**Required work:**
Show each line of the data below that has the string "EmptyString" in it.

**Extracted information:**
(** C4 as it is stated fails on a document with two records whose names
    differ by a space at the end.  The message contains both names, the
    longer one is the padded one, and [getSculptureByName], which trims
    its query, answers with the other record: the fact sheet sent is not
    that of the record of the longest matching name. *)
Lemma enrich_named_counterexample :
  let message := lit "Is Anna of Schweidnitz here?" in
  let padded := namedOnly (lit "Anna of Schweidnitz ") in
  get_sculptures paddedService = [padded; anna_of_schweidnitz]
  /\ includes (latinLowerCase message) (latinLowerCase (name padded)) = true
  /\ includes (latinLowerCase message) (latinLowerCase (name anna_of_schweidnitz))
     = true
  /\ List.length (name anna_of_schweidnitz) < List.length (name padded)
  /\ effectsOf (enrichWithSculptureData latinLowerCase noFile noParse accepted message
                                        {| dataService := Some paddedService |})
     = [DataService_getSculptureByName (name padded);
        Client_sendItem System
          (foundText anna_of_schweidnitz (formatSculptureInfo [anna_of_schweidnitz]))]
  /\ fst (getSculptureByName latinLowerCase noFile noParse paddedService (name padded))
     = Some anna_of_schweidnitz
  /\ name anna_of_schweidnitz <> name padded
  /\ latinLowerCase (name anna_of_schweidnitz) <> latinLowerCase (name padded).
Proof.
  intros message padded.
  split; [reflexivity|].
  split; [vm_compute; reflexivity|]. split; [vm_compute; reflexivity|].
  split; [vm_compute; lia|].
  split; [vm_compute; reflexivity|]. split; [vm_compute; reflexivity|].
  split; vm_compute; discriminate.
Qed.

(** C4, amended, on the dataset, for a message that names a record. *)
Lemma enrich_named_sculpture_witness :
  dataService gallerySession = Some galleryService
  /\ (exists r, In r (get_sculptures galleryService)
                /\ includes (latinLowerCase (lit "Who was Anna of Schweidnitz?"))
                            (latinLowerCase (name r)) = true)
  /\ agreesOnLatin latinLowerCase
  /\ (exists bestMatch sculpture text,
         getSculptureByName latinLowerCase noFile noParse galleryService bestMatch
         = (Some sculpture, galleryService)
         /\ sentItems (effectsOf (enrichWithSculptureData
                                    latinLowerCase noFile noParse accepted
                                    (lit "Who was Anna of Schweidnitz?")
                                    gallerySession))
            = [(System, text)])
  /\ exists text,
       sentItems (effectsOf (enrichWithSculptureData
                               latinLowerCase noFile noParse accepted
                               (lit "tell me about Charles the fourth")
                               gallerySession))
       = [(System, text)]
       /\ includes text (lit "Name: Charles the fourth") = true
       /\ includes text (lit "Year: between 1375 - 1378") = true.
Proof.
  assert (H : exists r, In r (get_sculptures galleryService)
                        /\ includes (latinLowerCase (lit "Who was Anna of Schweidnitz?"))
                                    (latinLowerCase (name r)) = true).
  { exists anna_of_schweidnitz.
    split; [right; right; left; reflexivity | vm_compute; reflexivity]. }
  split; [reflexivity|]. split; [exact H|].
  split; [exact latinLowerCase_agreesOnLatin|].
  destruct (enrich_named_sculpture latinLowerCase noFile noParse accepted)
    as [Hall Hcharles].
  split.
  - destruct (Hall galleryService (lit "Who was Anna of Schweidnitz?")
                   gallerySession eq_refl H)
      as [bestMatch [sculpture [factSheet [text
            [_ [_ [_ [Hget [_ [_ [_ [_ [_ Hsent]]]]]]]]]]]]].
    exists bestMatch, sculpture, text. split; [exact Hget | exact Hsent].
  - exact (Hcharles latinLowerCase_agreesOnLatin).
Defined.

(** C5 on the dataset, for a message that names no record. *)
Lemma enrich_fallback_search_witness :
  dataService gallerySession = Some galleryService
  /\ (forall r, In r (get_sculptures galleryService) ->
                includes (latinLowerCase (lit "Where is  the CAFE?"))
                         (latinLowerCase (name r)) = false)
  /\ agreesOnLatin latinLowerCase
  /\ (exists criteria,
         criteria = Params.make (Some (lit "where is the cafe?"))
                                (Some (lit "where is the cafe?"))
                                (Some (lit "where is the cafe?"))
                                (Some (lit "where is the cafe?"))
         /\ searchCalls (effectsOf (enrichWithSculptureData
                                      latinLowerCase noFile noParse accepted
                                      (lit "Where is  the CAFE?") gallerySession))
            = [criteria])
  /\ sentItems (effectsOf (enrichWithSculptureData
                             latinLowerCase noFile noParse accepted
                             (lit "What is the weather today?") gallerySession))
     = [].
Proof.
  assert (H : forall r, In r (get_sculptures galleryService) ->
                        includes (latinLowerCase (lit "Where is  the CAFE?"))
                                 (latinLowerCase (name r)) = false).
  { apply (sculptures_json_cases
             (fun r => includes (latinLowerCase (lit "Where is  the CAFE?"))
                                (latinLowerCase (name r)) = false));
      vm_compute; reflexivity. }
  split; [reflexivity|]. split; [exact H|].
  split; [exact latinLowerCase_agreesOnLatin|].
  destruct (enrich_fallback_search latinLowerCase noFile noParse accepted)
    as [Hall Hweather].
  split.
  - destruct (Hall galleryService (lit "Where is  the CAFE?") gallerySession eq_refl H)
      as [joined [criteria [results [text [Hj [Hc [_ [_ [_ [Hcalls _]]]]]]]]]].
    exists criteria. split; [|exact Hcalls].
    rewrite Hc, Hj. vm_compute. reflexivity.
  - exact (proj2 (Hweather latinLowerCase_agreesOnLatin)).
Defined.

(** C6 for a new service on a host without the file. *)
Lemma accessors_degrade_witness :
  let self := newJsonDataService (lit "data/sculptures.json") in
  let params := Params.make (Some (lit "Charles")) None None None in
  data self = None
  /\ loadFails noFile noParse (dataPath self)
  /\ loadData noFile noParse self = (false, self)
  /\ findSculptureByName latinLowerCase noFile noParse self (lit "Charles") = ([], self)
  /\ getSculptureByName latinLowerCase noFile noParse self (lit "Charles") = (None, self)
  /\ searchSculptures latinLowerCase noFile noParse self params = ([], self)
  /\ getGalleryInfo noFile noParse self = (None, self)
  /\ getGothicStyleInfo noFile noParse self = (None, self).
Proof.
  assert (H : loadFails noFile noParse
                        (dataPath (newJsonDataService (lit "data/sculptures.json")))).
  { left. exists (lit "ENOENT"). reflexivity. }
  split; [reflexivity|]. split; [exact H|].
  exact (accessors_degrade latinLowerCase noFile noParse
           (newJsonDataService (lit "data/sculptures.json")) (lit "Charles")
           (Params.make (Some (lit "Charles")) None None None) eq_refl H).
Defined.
--
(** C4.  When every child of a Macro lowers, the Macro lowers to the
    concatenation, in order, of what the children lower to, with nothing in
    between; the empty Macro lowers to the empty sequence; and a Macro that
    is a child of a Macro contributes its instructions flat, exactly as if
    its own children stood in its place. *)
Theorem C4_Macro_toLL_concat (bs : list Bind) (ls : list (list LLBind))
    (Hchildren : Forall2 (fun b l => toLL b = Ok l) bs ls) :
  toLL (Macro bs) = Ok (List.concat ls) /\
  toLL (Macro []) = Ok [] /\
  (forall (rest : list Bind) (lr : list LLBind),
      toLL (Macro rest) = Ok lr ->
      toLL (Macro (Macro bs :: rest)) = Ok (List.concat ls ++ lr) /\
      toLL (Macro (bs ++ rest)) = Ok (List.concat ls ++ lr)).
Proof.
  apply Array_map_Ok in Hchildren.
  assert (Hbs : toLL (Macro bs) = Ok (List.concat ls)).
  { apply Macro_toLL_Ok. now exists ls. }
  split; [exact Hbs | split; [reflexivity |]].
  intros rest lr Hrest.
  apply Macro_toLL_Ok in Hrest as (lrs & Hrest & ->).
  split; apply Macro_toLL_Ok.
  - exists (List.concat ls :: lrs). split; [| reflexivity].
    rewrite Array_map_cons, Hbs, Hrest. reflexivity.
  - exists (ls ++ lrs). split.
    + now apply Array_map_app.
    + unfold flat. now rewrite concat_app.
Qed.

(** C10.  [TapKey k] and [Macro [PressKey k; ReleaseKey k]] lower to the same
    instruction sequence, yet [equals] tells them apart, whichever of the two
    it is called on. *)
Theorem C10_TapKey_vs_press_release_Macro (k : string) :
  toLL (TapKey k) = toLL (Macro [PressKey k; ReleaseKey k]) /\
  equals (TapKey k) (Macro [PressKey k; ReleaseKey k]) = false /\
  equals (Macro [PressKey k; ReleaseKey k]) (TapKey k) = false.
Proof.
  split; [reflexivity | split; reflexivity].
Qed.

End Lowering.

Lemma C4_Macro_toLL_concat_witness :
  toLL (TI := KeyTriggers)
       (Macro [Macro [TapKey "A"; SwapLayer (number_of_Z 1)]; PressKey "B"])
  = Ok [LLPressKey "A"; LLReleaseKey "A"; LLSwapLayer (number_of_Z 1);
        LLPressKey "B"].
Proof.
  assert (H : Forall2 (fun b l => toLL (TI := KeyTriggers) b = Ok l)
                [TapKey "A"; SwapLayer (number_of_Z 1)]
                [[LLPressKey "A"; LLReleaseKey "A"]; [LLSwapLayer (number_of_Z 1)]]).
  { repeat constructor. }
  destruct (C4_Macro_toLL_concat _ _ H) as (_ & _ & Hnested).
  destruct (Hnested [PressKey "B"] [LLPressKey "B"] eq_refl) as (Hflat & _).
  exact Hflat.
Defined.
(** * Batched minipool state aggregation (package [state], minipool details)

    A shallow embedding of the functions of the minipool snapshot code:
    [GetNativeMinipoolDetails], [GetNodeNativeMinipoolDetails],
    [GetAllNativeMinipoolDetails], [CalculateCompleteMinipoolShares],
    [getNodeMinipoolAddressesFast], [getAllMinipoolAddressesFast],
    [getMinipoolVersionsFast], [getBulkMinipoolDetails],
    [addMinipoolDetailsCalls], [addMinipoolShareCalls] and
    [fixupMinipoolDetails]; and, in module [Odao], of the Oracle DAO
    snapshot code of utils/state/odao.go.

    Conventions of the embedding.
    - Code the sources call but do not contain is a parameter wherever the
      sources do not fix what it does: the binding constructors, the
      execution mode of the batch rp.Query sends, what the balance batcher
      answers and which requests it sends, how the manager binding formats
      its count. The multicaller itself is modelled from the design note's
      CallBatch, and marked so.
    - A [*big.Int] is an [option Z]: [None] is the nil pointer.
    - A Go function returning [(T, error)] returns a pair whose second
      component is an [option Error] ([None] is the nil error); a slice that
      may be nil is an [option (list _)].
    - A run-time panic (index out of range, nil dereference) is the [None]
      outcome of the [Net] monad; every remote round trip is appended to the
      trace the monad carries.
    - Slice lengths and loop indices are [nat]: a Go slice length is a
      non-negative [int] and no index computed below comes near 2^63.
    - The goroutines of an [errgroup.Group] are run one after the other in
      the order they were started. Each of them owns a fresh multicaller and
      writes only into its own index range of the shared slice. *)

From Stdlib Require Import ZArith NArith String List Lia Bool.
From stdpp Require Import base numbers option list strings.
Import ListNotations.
==
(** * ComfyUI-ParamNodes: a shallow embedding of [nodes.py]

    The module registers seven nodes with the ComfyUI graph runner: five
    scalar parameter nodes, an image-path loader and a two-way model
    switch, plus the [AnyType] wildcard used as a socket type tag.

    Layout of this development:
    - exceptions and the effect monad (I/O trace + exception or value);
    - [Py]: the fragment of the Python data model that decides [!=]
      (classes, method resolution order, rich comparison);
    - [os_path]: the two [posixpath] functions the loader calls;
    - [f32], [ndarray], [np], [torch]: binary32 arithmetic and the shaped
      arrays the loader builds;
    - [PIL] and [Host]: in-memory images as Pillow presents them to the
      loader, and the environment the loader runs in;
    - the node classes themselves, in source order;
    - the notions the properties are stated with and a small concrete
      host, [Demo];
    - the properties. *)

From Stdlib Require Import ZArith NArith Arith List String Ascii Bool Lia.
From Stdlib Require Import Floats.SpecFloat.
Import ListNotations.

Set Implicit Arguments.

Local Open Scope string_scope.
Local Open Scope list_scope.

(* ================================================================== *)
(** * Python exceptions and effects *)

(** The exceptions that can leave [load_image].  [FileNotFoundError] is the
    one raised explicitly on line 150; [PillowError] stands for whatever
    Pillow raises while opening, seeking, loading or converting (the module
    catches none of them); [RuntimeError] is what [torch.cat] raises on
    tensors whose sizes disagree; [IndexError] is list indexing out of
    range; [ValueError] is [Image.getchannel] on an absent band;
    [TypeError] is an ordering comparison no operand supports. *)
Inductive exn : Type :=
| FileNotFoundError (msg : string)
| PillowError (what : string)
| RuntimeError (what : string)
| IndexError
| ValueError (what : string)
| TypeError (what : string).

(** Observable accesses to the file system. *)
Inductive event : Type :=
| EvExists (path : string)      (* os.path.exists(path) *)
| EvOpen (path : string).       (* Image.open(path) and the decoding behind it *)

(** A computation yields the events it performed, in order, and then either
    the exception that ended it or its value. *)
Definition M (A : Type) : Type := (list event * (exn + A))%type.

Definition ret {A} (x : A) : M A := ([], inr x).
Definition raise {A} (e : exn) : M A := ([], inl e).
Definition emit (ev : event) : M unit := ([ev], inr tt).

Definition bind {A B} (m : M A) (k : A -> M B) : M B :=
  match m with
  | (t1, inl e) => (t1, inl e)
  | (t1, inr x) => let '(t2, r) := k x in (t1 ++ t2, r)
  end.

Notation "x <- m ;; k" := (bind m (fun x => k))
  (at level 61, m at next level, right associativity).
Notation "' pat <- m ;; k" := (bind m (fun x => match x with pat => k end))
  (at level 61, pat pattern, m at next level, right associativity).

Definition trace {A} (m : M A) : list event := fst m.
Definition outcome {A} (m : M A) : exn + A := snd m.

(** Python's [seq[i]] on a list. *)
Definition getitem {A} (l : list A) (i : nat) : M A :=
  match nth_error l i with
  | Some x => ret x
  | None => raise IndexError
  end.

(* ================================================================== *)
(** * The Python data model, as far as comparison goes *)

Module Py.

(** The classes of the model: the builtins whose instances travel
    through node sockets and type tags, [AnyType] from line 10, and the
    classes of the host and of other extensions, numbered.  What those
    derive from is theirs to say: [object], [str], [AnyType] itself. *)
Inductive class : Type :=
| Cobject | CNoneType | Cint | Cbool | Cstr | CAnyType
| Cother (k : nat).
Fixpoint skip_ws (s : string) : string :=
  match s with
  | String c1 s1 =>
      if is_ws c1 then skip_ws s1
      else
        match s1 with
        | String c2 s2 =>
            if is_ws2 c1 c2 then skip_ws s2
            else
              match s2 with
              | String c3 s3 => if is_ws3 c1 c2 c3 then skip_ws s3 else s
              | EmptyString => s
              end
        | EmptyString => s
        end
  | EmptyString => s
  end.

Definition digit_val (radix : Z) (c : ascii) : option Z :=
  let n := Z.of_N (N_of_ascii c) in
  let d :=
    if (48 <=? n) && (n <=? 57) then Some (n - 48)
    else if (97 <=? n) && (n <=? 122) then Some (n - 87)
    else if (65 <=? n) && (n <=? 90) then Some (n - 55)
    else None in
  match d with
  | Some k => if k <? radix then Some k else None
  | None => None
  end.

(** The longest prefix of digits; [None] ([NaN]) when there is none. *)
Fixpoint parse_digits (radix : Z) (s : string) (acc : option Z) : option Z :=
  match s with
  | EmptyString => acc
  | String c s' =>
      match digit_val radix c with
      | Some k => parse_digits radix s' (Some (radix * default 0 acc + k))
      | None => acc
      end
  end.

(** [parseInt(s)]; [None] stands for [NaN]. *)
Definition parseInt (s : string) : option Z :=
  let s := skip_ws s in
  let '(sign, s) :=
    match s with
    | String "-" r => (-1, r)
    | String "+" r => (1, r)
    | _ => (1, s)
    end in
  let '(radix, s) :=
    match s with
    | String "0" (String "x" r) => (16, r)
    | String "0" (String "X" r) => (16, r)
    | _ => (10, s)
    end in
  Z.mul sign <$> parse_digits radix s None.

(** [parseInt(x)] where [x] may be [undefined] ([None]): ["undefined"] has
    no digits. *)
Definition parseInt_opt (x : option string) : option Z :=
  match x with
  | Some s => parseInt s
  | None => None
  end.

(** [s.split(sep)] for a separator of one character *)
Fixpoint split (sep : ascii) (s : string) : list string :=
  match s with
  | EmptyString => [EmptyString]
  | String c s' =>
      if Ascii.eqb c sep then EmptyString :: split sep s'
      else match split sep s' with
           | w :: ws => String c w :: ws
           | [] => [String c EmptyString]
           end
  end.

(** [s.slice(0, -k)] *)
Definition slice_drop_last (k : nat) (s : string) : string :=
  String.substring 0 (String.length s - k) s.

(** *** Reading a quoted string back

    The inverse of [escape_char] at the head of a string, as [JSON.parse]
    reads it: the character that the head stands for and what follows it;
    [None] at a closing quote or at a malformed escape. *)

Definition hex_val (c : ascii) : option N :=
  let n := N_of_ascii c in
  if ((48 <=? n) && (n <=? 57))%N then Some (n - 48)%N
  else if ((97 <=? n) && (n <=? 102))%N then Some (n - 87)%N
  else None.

**Finished task:**
              | EmptyString => s
        | EmptyString => s
  | EmptyString => s
  | EmptyString => acc
  | EmptyString => [EmptyString]
      if Ascii.eqb c sep then EmptyString :: split sep s'
           | [] => [String c EmptyString]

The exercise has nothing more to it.